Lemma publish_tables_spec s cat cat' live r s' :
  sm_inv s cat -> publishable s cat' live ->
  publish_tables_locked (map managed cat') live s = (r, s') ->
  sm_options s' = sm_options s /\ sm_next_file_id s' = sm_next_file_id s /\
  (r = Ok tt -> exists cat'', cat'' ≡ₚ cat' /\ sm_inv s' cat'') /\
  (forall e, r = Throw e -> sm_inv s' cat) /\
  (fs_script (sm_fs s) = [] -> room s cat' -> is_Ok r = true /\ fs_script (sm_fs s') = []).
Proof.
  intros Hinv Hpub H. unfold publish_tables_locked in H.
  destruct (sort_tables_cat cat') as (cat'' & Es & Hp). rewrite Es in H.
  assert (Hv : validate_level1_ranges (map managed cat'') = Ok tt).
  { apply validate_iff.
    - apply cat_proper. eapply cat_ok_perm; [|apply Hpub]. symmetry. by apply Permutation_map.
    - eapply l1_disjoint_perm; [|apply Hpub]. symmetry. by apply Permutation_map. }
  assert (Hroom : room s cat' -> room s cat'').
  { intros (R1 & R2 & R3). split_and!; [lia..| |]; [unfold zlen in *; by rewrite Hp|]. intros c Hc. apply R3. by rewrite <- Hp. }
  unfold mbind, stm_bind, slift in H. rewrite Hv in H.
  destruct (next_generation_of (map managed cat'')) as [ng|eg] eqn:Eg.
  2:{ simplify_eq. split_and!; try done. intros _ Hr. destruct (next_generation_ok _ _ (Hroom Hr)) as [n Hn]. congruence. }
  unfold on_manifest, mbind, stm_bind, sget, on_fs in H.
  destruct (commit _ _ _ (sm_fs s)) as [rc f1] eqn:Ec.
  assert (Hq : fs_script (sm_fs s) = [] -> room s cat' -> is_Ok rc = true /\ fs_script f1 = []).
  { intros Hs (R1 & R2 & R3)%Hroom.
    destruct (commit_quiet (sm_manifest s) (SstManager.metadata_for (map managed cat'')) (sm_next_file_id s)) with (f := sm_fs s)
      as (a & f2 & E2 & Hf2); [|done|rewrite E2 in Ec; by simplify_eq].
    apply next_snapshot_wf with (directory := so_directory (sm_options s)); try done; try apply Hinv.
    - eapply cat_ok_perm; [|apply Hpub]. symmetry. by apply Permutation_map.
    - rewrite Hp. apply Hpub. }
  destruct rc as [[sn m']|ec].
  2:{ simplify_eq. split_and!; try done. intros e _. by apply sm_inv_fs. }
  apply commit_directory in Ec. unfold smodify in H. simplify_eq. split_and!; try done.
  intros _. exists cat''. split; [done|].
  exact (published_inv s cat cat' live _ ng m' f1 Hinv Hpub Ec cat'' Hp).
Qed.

YOUR GOAL:
Each line of the data that has the string "assert" should be returned.

ANSWER FOR THIS EXERCISE:
  assert (Hv : validate_level1_ranges (map managed cat'') = Ok tt).
  assert (Hroom : room s cat' -> room s cat'').
  assert (Hq : fs_script (sm_fs s) = [] -> room s cat' -> is_Ok rc = true /\ fs_script f1 = []).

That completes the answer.